Brazil implements Affirmative Action Law for Public Universities

The legislation was signed into law by President Dilma Rousseff of Brazil

By Simon Romero, New York Times

RIO DE JANEIRO — Brazil’s government has enacted one of the Western Hemisphere’s most sweeping affirmative action laws, requiring public universities to reserve half of their admission spots for the largely poor students in the nation’s public schools and vastly increase the number of university students of African descent across the country.

The law, signed Wednesday by President Dilma Rouseff, seeks to reverse the racial and income inequality that has long characterized Brazil, a country with more people of African heritage than any nation outside of Africa. Despite strides over the last decade in lifting millions out of poverty, Brazil remains one of the world’s most unequal societies.

“Brazil owes a historical debt to a huge part of its own population,” said Jorge Werthein, who directs the Brazilian Center for Latin American Studies. “The democratization of higher education, which has always been a dream for the most neglected students in public schools, is one way of paying this debt.”

As in the United States, affirmative action has stirred controversy and opposition here, even at some of the state universities that are exempt from the new law and have their own programs to admit underprivileged students.

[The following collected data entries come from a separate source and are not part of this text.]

(* ===== verification/SilkFrame.v ===== *)
(** * The parameters of a frame of the SILK codec

    [jni/silk/src/SKP_Silk_encode_parameters.c], [SKP_Silk_decode_parameters.c],
    [SKP_Silk_decoder_set_fs.c] and [SKP_Silk_decode_pitch] of
    [SKP_Silk_pitch_analysis_core.c]: the symbols of a frame in the order of the bit
    stream, and what the decoder makes of them. *)
From Stdlib Require Import ZArith Lia.
From stdpp Require Import base list.
From S2P Require Import Prelude.
From S2P Require Import SilkRange.
From S2P Require Import SilkMath.
From S2P Require Import SilkGains.
From S2P Require Import SilkTables.
From S2P Require Import SilkNlsfTables.
From S2P Require Import SilkNlsf.
From S2P Require Import SilkLpc.
From S2P Require Import SilkPulses.

Open Scope Z_scope.

Definition SIG_TYPE_VOICED : Z := 0.
Definition FRAME_LENGTH_MS : Z := 20.
Definition MAX_LPC_ORDER : nat := 16.
Definition MIN_LPC_ORDER : nat := 10.
Definition LTP_ORDER : nat := 5.
Definition PITCH_EST_MIN_LAG_MS : Z := 2.
Definition BWE_AFTER_LOSS_Q16 : Z := 63570.
Definition RANGE_CODER_READ_BEYOND_BUFFER : Z := -6.
Definition RANGE_CODER_ILLEGAL_SAMPLING_RATE : Z := -7.

(** The distributions of a codebook, and where the searches in them start. *)
Definition cdfs (cb : SKP_Silk_NLSF_CB_struct) : list (list Z) :=
  (fun p => drop (Z.to_nat p) (CDF cb)) <$> take (Z.to_nat (nStages cb)) (StartPtr cb).

(** The distribution of the pitch lag, and of its contour. *)
Definition lag_cdf (fs_kHz : Z) : list Z * Z :=
  if fs_kHz =? 8 then (SKP_Silk_pitch_lag_NB_CDF, SKP_Silk_pitch_lag_NB_CDF_offset)
  else if fs_kHz =? 12 then (SKP_Silk_pitch_lag_MB_CDF, SKP_Silk_pitch_lag_MB_CDF_offset)
  else if fs_kHz =? 16 then (SKP_Silk_pitch_lag_WB_CDF, SKP_Silk_pitch_lag_WB_CDF_offset)
  else (SKP_Silk_pitch_lag_SWB_CDF, SKP_Silk_pitch_lag_SWB_CDF_offset).
Definition contour_cdf (fs_kHz : Z) : list Z * Z :=
  if fs_kHz =? 8 then (SKP_Silk_pitch_contour_NB_CDF, SKP_Silk_pitch_contour_NB_CDF_offset)
  else (SKP_Silk_pitch_contour_CDF, SKP_Silk_pitch_contour_CDF_offset).

(** ** The encoder *)

Module Enc.
(** The members of [SKP_Silk_encoder_state] that the coding of parameters uses. *)
Record state := State {
  sRC : SKP_Silk_range_coder_state;
  sRC_LBRR : SKP_Silk_range_coder_state;
  nFramesInPayloadBuf : Z;
  nBytesInPayloadBuf : Z;
  fs_kHz : Z;
  frame_length : nat;
  typeOffsetPrev : Z;
  psNLSF_CB : list SKP_Silk_NLSF_CB_struct;
  vadFlag : Z
}.

(** The quantisation indices of [SKP_Silk_encoder_control]. *)
Record control := Control {
  sigtype : Z;
  QuantOffsetType : Z;
  GainsIndices : list Z;
  NLSFIndices : list Z;
  NLSFInterpCoef_Q2 : Z;
  lagIndex : Z;
  contourIndex : Z;
  PERIndex : Z;
  LTPIndex : list Z;
  LTP_scaleIndex : Z;
  Seed : Z
}.

(** [psRC] is one of the two coders of the state. *)
Definition coder (lbrr : bool) (s : state) : SKP_Silk_range_coder_state := if lbrr then sRC_LBRR s else sRC s.
Definition set_coder (lbrr : bool) (s : state) (r : SKP_Silk_range_coder_state) : state :=
  State (if lbrr then sRC s else r) (if lbrr then r else sRC_LBRR s) (nFramesInPayloadBuf s) (nBytesInPayloadBuf s)
    (fs_kHz s) (frame_length s) (typeOffsetPrev s) (psNLSF_CB s) (vadFlag s).
Definition set_typeOffsetPrev (s : state) (t : Z) : state :=
  State (sRC s) (sRC_LBRR s) (nFramesInPayloadBuf s) (nBytesInPayloadBuf s) (fs_kHz s) (frame_length s) t
    (psNLSF_CB s) (vadFlag s).
Definition init_payload (s : state) : state :=
  State (SKP_Silk_range_enc_init (sRC s)) (sRC_LBRR s) (nFramesInPayloadBuf s) 0 (fs_kHz s) (frame_length s)
    (typeOffsetPrev s) (psNLSF_CB s) (vadFlag s).

(** [for( i = 0; i < 3; i++ ) if( table[ i ] == fs_kHz ) break;] *)
Fixpoint rate_index (n : nat) (i fs_kHz : Z) : res Z :=
  match n with
  | O => Ok i
  | S n =>
      r ← fetch SKP_Silk_SamplingRates_table i;
      if r =? fs_kHz then Ok i else rate_index n (i + 1) fs_kHz
  end.

(** [n] symbols of one distribution. *)
Fixpoint encode_all (psRC : SKP_Silk_range_coder_state) (n : nat) (l : list Z) (cdf : list Z)
    : res SKP_Silk_range_coder_state :=
  match n, l with
  | O, _ => Ok psRC
  | S n, x :: l => psRC ← SKP_Silk_range_encoder psRC x cdf; encode_all psRC n l cdf
  | S _, [] => Err OutOfBounds
  end.

Definition encode_type (psRC : SKP_Silk_range_coder_state) (first : bool) (typeOffset typeOffsetPrev : Z)
    : res SKP_Silk_range_coder_state :=
  if first then SKP_Silk_range_encoder psRC typeOffset SKP_Silk_type_offset_CDF
  else cdf ← fetch SKP_Silk_type_offset_joint_CDF typeOffsetPrev; SKP_Silk_range_encoder psRC typeOffset cdf.

Definition encode_gains (psRC : SKP_Silk_range_coder_state) (first : bool) (sigtype : Z) (GainsIndices : list Z)
    : res SKP_Silk_range_coder_state :=
  g ← fetch GainsIndices 0;
  psRC ←
    (if first then cdf ← fetch SKP_Silk_gain_CDF sigtype; SKP_Silk_range_encoder psRC g cdf
     else SKP_Silk_range_encoder psRC g SKP_Silk_delta_gain_CDF);
  encode_all psRC (NB_SUBFR - 1) (drop 1 GainsIndices) SKP_Silk_delta_gain_CDF.

Definition encode_nlsf (psRC : SKP_Silk_range_coder_state) (cb : SKP_Silk_NLSF_CB_struct) (NLSFIndices : list Z)
    : res SKP_Silk_range_coder_state :=
  if (length NLSFIndices <? length (cdfs cb))%nat then Err OutOfBounds
  else SKP_Silk_range_encoder_multi psRC (zip NLSFIndices (cdfs cb)).

Definition encode_voiced (psRC : SKP_Silk_range_coder_state) (fs_kHz : Z) (c : control)
    : res SKP_Silk_range_coder_state :=
  psRC ← SKP_Silk_range_encoder psRC (lagIndex c) (lag_cdf fs_kHz).1;
  psRC ← SKP_Silk_range_encoder psRC (contourIndex c) (contour_cdf fs_kHz).1;
  psRC ← SKP_Silk_range_encoder psRC (PERIndex c) SKP_Silk_LTP_per_index_CDF;
  cdf ← fetch SKP_Silk_LTP_gain_CDF_ptrs (PERIndex c);
  psRC ← encode_all psRC NB_SUBFR (LTPIndex c) cdf;
  SKP_Silk_range_encoder psRC (LTP_scaleIndex c) SKP_Silk_LTPscale_CDF.

(** Everything but the sampling rate. *)
Definition encode_frame (psRC : SKP_Silk_range_coder_state) (s : state) (c : control) (q : list Z)
    : res SKP_Silk_range_coder_state :=
  let first := nFramesInPayloadBuf s =? 0 in
  psRC ← encode_type psRC first (2 * sigtype c + QuantOffsetType c) (typeOffsetPrev s);
  psRC ← encode_gains psRC first (sigtype c) (GainsIndices c);
  cb ← fetch (psNLSF_CB s) (sigtype c);
  psRC ← encode_nlsf psRC cb (NLSFIndices c);
  psRC ← SKP_Silk_range_encoder psRC (NLSFInterpCoef_Q2 c) SKP_Silk_NLSF_interpolation_factor_CDF;
  psRC ← (if sigtype c =? SIG_TYPE_VOICED then encode_voiced psRC (fs_kHz s) c else Ok psRC);
  psRC ← SKP_Silk_range_encoder psRC (Seed c) SKP_Silk_Seed_CDF;
  psRC ← SKP_Silk_encode_pulses psRC (sigtype c) (QuantOffsetType c) q (frame_length s);
  SKP_Silk_range_encoder psRC (vadFlag s) SKP_Silk_vadflag_CDF.

(** The assertion on the interpolation factor is not compiled. *)
Definition SKP_Silk_encode_parameters (psEncC : state) (psEncCtrlC : control) (lbrr : bool) (q : list Z)
    : res state :=
  let first := nFramesInPayloadBuf psEncC =? 0 in
  let psEncC := if first then init_payload psEncC else psEncC in
  psRC ←
    (if first then
       i ← rate_index 3 0 (fs_kHz psEncC);
       SKP_Silk_range_encoder (coder lbrr psEncC) i SKP_Silk_SamplingRates_CDF
     else Ok (coder lbrr psEncC));
  psRC ← encode_frame psRC psEncC psEncCtrlC q;
  Ok (set_typeOffsetPrev (set_coder lbrr psEncC psRC) (2 * sigtype psEncCtrlC + QuantOffsetType psEncCtrlC)).
End Enc.

(** ** The decoder *)

Module Dec.
(** The members of [SKP_Silk_decoder_state] that the decoding of parameters uses. *)
Record state := State {
  sRC : SKP_Silk_range_coder_state;
  sLPC_Q14 : list Z;
  outBuf : list Z;
  sLTP_buf_idx : Z;
  lagPrev : Z;
  LastGainIndex : Z;
  typeOffsetPrev : Z;
  HP_A : list Z;
  HP_B : list Z;
  fs_kHz : Z;
  frame_length : Z;
  subfr_length : Z;
  LPC_order : nat;
  prevNLSF_Q15 : list Z;
  first_frame_after_reset : Z;
  nBytesLeft : Z;
  nFramesDecoded : Z;
  FrameTermination : Z;
  psNLSF_CB : list SKP_Silk_NLSF_CB_struct;
  vadFlag : Z;
  lossCnt : Z;
  prev_sigtype : Z
}.

(** [SKP_Silk_decoder_control] *)
Record control := Control {
  pitchL : list Z;
  Gains_Q16 : list Z;
  Seed : Z;
  PredCoef_Q12 : list Z * list Z;
  LTPCoef_Q14 : list Z;
  LTP_scale_Q14 : Z;
  PERIndex : Z;
  RateLevelIndex : Z;
  QuantOffsetType : Z;
  sigtype : Z;
  NLSFInterpCoef_Q2 : Z
}.

Definition set_sRC (d : state) (r : SKP_Silk_range_coder_state) : state :=
  State r (sLPC_Q14 d) (outBuf d) (sLTP_buf_idx d) (lagPrev d) (LastGainIndex d) (typeOffsetPrev d) (HP_A d) (HP_B d)
    (fs_kHz d) (frame_length d) (subfr_length d) (LPC_order d) (prevNLSF_Q15 d) (first_frame_after_reset d)
    (nBytesLeft d) (nFramesDecoded d) (FrameTermination d) (psNLSF_CB d) (vadFlag d) (lossCnt d) (prev_sigtype d).
Definition set_nFramesDecoded (d : state) (n : Z) : state :=
  State (sRC d) (sLPC_Q14 d) (outBuf d) (sLTP_buf_idx d) (lagPrev d) (LastGainIndex d) (typeOffsetPrev d) (HP_A d)
    (HP_B d) (fs_kHz d) (frame_length d) (subfr_length d) (LPC_order d) (prevNLSF_Q15 d) (first_frame_after_reset d)
    (nBytesLeft d) n (FrameTermination d) (psNLSF_CB d) (vadFlag d) (lossCnt d) (prev_sigtype d).
(** What [SKP_Silk_decode_parameters] leaves. *)
Definition set_parameters (d : state) (r : SKP_Silk_range_coder_state) (gain type : Z) (nlsf : list Z)
    (bytes term vad : Z) : state :=
  State r (sLPC_Q14 d) (outBuf d) (sLTP_buf_idx d) (lagPrev d) gain type (HP_A d) (HP_B d)
    (fs_kHz d) (frame_length d) (subfr_length d) (LPC_order d) nlsf (first_frame_after_reset d)
    bytes (nFramesDecoded d) term (psNLSF_CB d) vad (lossCnt d) (prev_sigtype d).

(** [SKP_memset( l, 0, n )] *)
Definition clear (n : nat) (l : list Z) : list Z := (replicate n 0 ++ drop n l)%list.

(** The filters of the output; those of another rate stay. *)
Definition hp_filters (d : state) (fs : Z) : list Z * list Z :=
  if fs =? 24 then (SKP_Silk_Dec_A_HP_24, SKP_Silk_Dec_B_HP_24)
  else if fs =? 16 then (SKP_Silk_Dec_A_HP_16, SKP_Silk_Dec_B_HP_16)
  else if fs =? 12 then (SKP_Silk_Dec_A_HP_12, SKP_Silk_Dec_B_HP_12)
  else if fs =? 8 then (SKP_Silk_Dec_A_HP_8, SKP_Silk_Dec_B_HP_8)
  else (HP_A d, HP_B d).

Definition SKP_Silk_decoder_set_fs (d : state) (fs : Z) : state :=
  if fs_kHz d =? fs then d
  else
    let '(LPC_order, cbs) :=
      if fs =? 8 then (MIN_LPC_ORDER, [SKP_Silk_NLSF_CB0_10; SKP_Silk_NLSF_CB1_10])
      else (MAX_LPC_ORDER, [SKP_Silk_NLSF_CB0_16; SKP_Silk_NLSF_CB1_16]) in
    State (sRC d) (clear MAX_LPC_ORDER (sLPC_Q14 d)) (clear (Z.to_nat MAX_FRAME_LENGTH) (outBuf d)) 0 100 1
      (typeOffsetPrev d) (hp_filters d fs).1 (hp_filters d fs).2 fs (SKP_SMULBB FRAME_LENGTH_MS fs)
      (SKP_SMULBB (FRAME_LENGTH_MS / Z.of_nat NB_SUBFR) fs) LPC_order (clear MAX_LPC_ORDER (prevNLSF_Q15 d)) 1
      (nBytesLeft d) (nFramesDecoded d) (FrameTermination d) cbs (vadFlag d) (lossCnt d) 0.

(** The state behind the sampling rate, and whether there is one. *)
Definition decode_rate (d : state) : res (state * bool) :=
  '(Ix, psRC) ← SKP_Silk_range_decoder (sRC d) SKP_Silk_SamplingRates_CDF SKP_Silk_SamplingRates_offset;
  if (Ix <? 0) || (3 <? Ix) then Ok (set_sRC d (set_error psRC RANGE_CODER_ILLEGAL_SAMPLING_RATE), false)
  else
    fs ← fetch SKP_Silk_SamplingRates_table Ix;
    Ok (SKP_Silk_decoder_set_fs (set_sRC d psRC) fs, true).

Definition decode_type (psRC : SKP_Silk_range_coder_state) (first : bool) (typeOffsetPrev : Z)
    : res (Z * SKP_Silk_range_coder_state) :=
  if first then SKP_Silk_range_decoder psRC SKP_Silk_type_offset_CDF SKP_Silk_type_offset_CDF_offset
  else
    cdf ← fetch SKP_Silk_type_offset_joint_CDF typeOffsetPrev;
    SKP_Silk_range_decoder psRC cdf SKP_Silk_type_offset_CDF_offset.

Fixpoint decode_all (psRC : SKP_Silk_range_coder_state) (n : nat) (cdf : list Z) (ix : Z)
    : res (list Z * SKP_Silk_range_coder_state) :=
  match n with
  | O => Ok ([], psRC)
  | S n =>
      '(x, psRC) ← SKP_Silk_range_decoder psRC cdf ix;
      '(l, psRC) ← decode_all psRC n cdf ix;
      Ok (x :: l, psRC)
  end.

Definition decode_gains (psRC : SKP_Silk_range_coder_state) (first : bool) (sigtype : Z)
    : res (list Z * SKP_Silk_range_coder_state) :=
  '(g, psRC) ←
    (if first then cdf ← fetch SKP_Silk_gain_CDF sigtype; SKP_Silk_range_decoder psRC cdf SKP_Silk_gain_CDF_offset
     else SKP_Silk_range_decoder psRC SKP_Silk_delta_gain_CDF SKP_Silk_delta_gain_CDF_offset);
  '(l, psRC) ← decode_all psRC (NB_SUBFR - 1) SKP_Silk_delta_gain_CDF SKP_Silk_delta_gain_CDF_offset;
  Ok (g :: l, psRC).

Definition decode_nlsf (psRC : SKP_Silk_range_coder_state) (cb : SKP_Silk_NLSF_CB_struct)
    : res (list Z * SKP_Silk_range_coder_state) :=
  SKP_Silk_range_decoder_multi psRC (zip (cdfs cb) (MiddleIx cb)).

(** The vector half-way between the previous and this one. *)
Fixpoint interpolate (n : nat) (prev cur : list Z) (coef : Z) : res (list Z) :=
  match n, prev, cur with
  | O, _, _ => Ok []
  | S n, p :: prev, x :: cur =>
      diff ← sub_s32 x p;
      m ← SKP_MUL coef diff;
      y ← add_s32 p (Z.shiftr m 2);
      l ← interpolate n prev cur coef;
      Ok (y :: l)
  | _, _, _ => Err OutOfBounds
  end.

Critics contend that enforcing expansive quotas will undercut the quality of Brazil’s public university system, given the nation’s relatively weak public elementary and secondary schools. “You don’t create capable and creative people by decree,” said Leandro Tessler, institutional relations coordinator at the University of Campinas.

But while affirmative action has come under threat in the United States, it is taking deeper root in Brazil, Latin America’s largest country. Though the new legislation, called the Law of Social Quotas, is expected to face legal challenges, it drew broad support among lawmakers.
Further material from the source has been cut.